Radiohead’s new light show looks likes a traveling Modern Art installment. The light show, besides using lights, obviously, makes use of about 12 large TV screens attached to cables that allow for manifold configurations. For instance, an easy one, they displayed the screens in a staircase during the song “Staircase,” which despite the obviousness felt entrancing. More impressively, during “You and Whose Army,” a plangent and haunting song that crescendos into a crash of sound, the band used the screens to break up Yorke’s face in a Cubist representation. We saw different angles of Yorke’s face in scraggly black and white images
that defy the boundaries of our human vision. It not only accentuates
the intimacy of just Yorke on the piano, but creates a different type of
intimacy, of relationship between artist and audience. Yorke feels
exposed in an uncharacteristic way that evokes haunting tenderness, if
not shades of sensuality. Not only were the screen configured in ways
that overwhelmed our senses, presenting new ways of thinking about the
song, art, and music, but the images on the screens never simply
projected standard visuals from a concert. We usually expect either
facial or instrumental closeups in concert video. Instead, the
cinematographer created either static images of the side of a drum, the back of a head. Or the cinematographer opted for flitting digitized
images, images that one coked up person in the audience correctly
referred to as the Matrix, and other images that look like the artistry of a Richard Linklater movie.

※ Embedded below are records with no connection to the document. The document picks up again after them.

(** C4, as amended.  When no candidate query matches an element,
    [extract_comments] returns a new, empty comments tree and the
    document is what it was.  A query that matches nothing is skipped.
    A query that matches but leaves the comments tree empty is followed
    by the next query, run on the document as the pruning, the stripping
    of wrappers and the text helpers left it; the matched subtree is not
    detached.  The first query that leaves the comments tree non-empty
    ends the loop: the matched subtree is removed from its parent, and
    the result does not depend on the queries that follow. *)
Theorem extract_comments_frame (s : store) (tree cb : nat) (dedupbool : bool)
    (e : expr) (rest : list expr) :
  let body := mk_node "body" [] None None None [] in
  ((∀ x, x ∈ COMMENTS_XPATH → xpath (s ++ [body]) tree x = []) →
   extract_comments s tree dedupbool =
     Ok (s ++ [body], (length s, trim (join " " []), py_len (trim (join " " [])), tree))) ∧
  (xpath s tree e = [] →
   comments_loop (e :: rest) s tree cb dedupbool = comments_loop rest s tree cb dedupbool) ∧
  (∀ subtree more, xpath s tree e = subtree :: more →
   let s1 := (harvest_comments s cb subtree dedupbool).1 in
   let sub1 := (harvest_comments s cb subtree dedupbool).2 in
   (len s1 cb = 0 →
    comments_loop (e :: rest) s tree cb dedupbool = comments_loop rest s1 tree cb dedupbool) ∧
   (0 < len s1 cb →
    comments_loop (e :: rest) s tree cb dedupbool = remove_from_parent s1 sub1 ∧
    ∀ p, getparent s1 sub1 = Some p →
      remove_from_parent s1 sub1 = Ok (remove s1 p sub1) ∧
      getparent (remove s1 p sub1) sub1 = None ∧
      children_of (remove s1 p sub1) p = remove_first sub1 (children_of s1 p) ∧
      (wf s1 → ∀ q, sub1 ∉ children_of (remove s1 p sub1) q))).
Proof.
  intros body. split_and!.
  - intros Hno. unfold extract_comments, Element. fold body.
    rewrite comments_loop_no_match by exact Hno.
    assert (Hit : itertext (s ++ [body]) (length s) = []).
    { unfold itertext. rewrite length_app. simpl. rewrite Nat.add_1_r. simpl.
      unfold text_of, children_of. rewrite get_new. reflexivity. }
    rewrite Hit. reflexivity.
  - intros Hno. simpl. rewrite Hno. reflexivity.
  - intros subtree more Hm s1 sub1. split.
    + intros Hlen. simpl. rewrite Hm.
      destruct (harvest_comments s cb subtree dedupbool) as [s1' sub1'] eqn:Hh.
      subst s1 sub1. simpl in *.
      rewrite bool_decide_eq_false_2 by lia. reflexivity.
    + intros Hlen.
      assert (Hrun : comments_loop (e :: rest) s tree cb dedupbool
                     = remove_from_parent s1 sub1).
      { simpl. rewrite Hm.
        destruct (harvest_comments s cb subtree dedupbool) as [s1' sub1'] eqn:Hh.
        subst s1 sub1. simpl in *.
        rewrite bool_decide_eq_true_2 by lia. reflexivity. }
      split; [exact Hrun |].
      intros p Hp. split_and!.
      * unfold remove_from_parent. rewrite Hp. reflexivity.
      * rewrite parent_remove. rewrite decide_True by reflexivity.
        rewrite decide_True by (eapply parent_in_range, Hp). reflexivity.
      * rewrite children_remove. rewrite decide_True by reflexivity. reflexivity.
      * intros Hwf q Hq.
        pose proof (wf_remove s1 p sub1 Hwf Hp) as (_ & Hch & _).
        destruct (Hch q sub1 Hq) as [Hpar _].
        rewrite parent_remove in Hpar. rewrite decide_True in Hpar by reflexivity.
        rewrite decide_True in Hpar by (eapply parent_in_range, Hp). discriminate.
Qed.

End Comments.

(** C4 as stated fails: the only candidate query matches the section of
    the sample page and finds no comment in it; the comments tree is
    empty, and yet the wrapper inside the section is gone from the
    document and its text sits in the section. *)
Lemma extract_comments_changes_document :
  ∃ s', @Core.extract_comments Sample.utils Sample.settings Sample.htmlprocessing
          Sample.xpaths Sample.idle_section 0 false = Ok (s', (4, "", 0%Z, 0)) ∧
        Lxml.children_of s' 4 = [] ∧
        Lxml.children_of Sample.idle_section 2 = [3] ∧
        Lxml.children_of s' 2 = [] ∧
        Lxml.text_of Sample.idle_section 2 = None ∧
        Lxml.text_of s' 2 = Some "x".
Proof. eexists. vm_compute. split_and!; reflexivity. Qed.

(** C4, amended, on the samples: the article page has no comment
    section and is left as it is; the section of the commented page is
    removed from its body. *)
Lemma extract_comments_frame_witness :
  @Core.extract_comments Sample.utils Sample.settings Sample.htmlprocessing Sample.xpaths
    Sample.article_page 0 false
  = Ok (Sample.article_page ++ [Lxml.mk_node "body" [] None None None []],
        (4, "", 0%Z, 0)) ∧
  (∃ s2, @Core.comments_loop Sample.settings Sample.htmlprocessing Sample.xpaths
           ["section"] (Sample.commented ++ [Lxml.mk_node "body" [] None None None []])
           0 4 false = Ok s2 ∧
         Lxml.getparent s2 2 = None ∧ Lxml.children_of s2 1 = []).
Proof.
  split.
  - destruct (@extract_comments_frame Sample.utils Sample.settings Sample.htmlprocessing
                Sample.xpaths Sample.article_page 0 0 false "section" []) as (Hnone & _).
    rewrite Hnone; [reflexivity |].
    intros x Hx. apply list_elem_of_singleton in Hx. subst x. vm_compute. reflexivity.
  - destruct (@extract_comments_frame Sample.utils Sample.settings Sample.htmlprocessing
                Sample.xpaths
                (Sample.commented ++ [Lxml.mk_node "body" [] None None None []])
                0 4 false "section" []) as (_ & _ & Hhit).
    destruct (Hhit 2 [] ltac:(vm_compute; reflexivity)) as [_ Hfound].
    destruct Hfound as [Hrun Hdetach]; [vm_compute; lia |].
    destruct (Hdetach 1 ltac:(vm_compute; reflexivity)) as (Hok & Hpar & Hch & _).
    eexists. split; [exact (eq_trans Hrun Hok) |].
    split; [exact Hpar |]. rewrite Hch. vm_compute. reflexivity.
Defined.

(** ** The confidence flag of the main content extractor *)

Section Confidence.
Context `{Utils} `{Settings} `{HtmlProcessing} `{Filters} `{Handlers} `{XPaths}.
Import Lxml Etree Core.

(** A round that ends the loop leaves a content tree with children. *)
Lemma content_candidate_break (it dd : bool) (tree rb : nat) (s s1 : store) (e : expr) :
  content_candidate it dd tree rb s e = Ok (s1, Break) → 0 < len s1 rb.
Proof.
  unfold content_candidate. intros Hc.
  repeat (match type of Hc with
          | context [match ?x with _ => _ end] => destruct x eqn:?; try discriminate
          | context [if ?b then _ else _] => destruct b eqn:?; try discriminate
          end).
  all: inversion Hc; subst;
    match goal with
    | Hb : bool_decide (0 < _) = true |- _ => apply bool_decide_eq_true in Hb; exact Hb
    end.
Qed.

(** The loop sets the flag exactly when one of its rounds ends it. *)
Lemma content_loop_flag (it dd : bool) (tree rb : nat) (exprs : list expr) (s s1 : store) :
  content_loop it dd tree rb exprs s = Ok (s1, true) ↔
  ∃ pre e post sa, exprs = pre ++ e :: post ∧
    content_loop it dd tree rb pre s = Ok (sa, false) ∧
    content_candidate it dd tree rb sa e = Ok (s1, Break).
Proof.
  revert s. induction exprs as [|e rest IH]; intros s; simpl.
  - split; [discriminate |]. intros (pre & e & post & sa & Heq & _).
    destruct pre; discriminate.
  - destruct (content_candidate it dd tree rb s e) as [[s2 [|]]|x] eqn:Hc.
    + rewrite IH. split.
      * intros (pre & e' & post & sa & -> & Hpre & Hhit).
        exists (e :: pre), e', post, sa. split; [reflexivity |].
        split; [simpl; rewrite Hc; exact Hpre | exact Hhit].
      * intros (pre & e' & post & sa & Heq & Hpre & Hhit).
        destruct pre as [|e0 pre]; simpl in *.
        -- inversion Heq; subst. inversion Hpre; subst. rewrite Hc in Hhit. discriminate.
        -- inversion Heq; subst. rewrite Hc in Hpre.
           exists pre, e', post, sa. split; [reflexivity | split; assumption].
    + split.
      * intros Heq. inversion Heq; subst.
        exists [], e, rest, s. split; [reflexivity |]. split; [reflexivity | exact Hc].
      * intros (pre & e' & post & sa & Heq & Hpre & Hhit).
        destruct pre as [|e0 pre]; simpl in *.
        -- inversion Heq; subst. inversion Hpre; subst. rewrite Hc in Hhit.
           inversion Hhit. reflexivity.
        -- inversion Heq; subst. rewrite Hc in Hpre. discriminate.
    + split; [discriminate |].
      intros (pre & e' & post & sa & Heq & Hpre & Hhit).
      destruct pre as [|e0 pre]; simpl in *.
      * inversion Heq; subst. inversion Hpre; subst. rewrite Hc in Hhit. discriminate.
      * inversion Heq; subst. rewrite Hc in Hpre. discriminate.
Qed.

Often we credit Radiohead with popularizing less conventional styles of songs: songs less
focused on verse/chorus and more focused on buildup, or creating a
symphony of different parts, almost a story in the form of a song,
something we might associate with classical music.Basically, movement in
the song and not in a simple crescendo, but given this context of
performative art, they do not simply shirk verse/chorus to create new
songs, a soundtrack to a more complex spontaneous performance that
engenders a transcendent meditative state of non-thought.
Besides
the obvious artistry of the lighting/video show, it creates a
multi-sensory overload that essentially attacks the listener. Sonic
violence takes over your body;you move without thinking. The mediums
create a circle of sound that envelops every part of your being. The
lighting choreographer literally changes the tone and tenor of the
song, it creates a different level of experience, just pure
intensity.How many experiences take up or instigate most of your senses. Anything else besides sex, perhaps? What emerges from this piece of
performance art contains all the elements of a drug experience: Altered
consciousness, sensory enhancement, a full body experience, the feeling
of flow, a complete letting go of inhibition, almost like a club scene
which provides a sensory onslaught, but without all of the shadiness. (This video captures at least shades of the spectacle, but obviously you need to experience this in person.)
All of the credit goes to Andi Watson, the stage designer since Radiohead’s club days. Last
year, Chronicle Books published a book from the Director of the
University State Museum at California State University, Christopher
Scoates, entitled Bullet Proof...I Wish I Was: The Lighting and Stage
Design of Andi Watson that displays and analyzes the inventive style of
Watson in the context of Art history. We barely know anything about this
unsung hero of modern music and art, but as Scoates aptly explains,
“Watson’s synesthetic work completely alters the way we feel music.”
Watson’s latest installments in conjunction with Radiohead’s propulsive
latest album only builds on their masterful partnership in create
unparallelled pieces of performance art.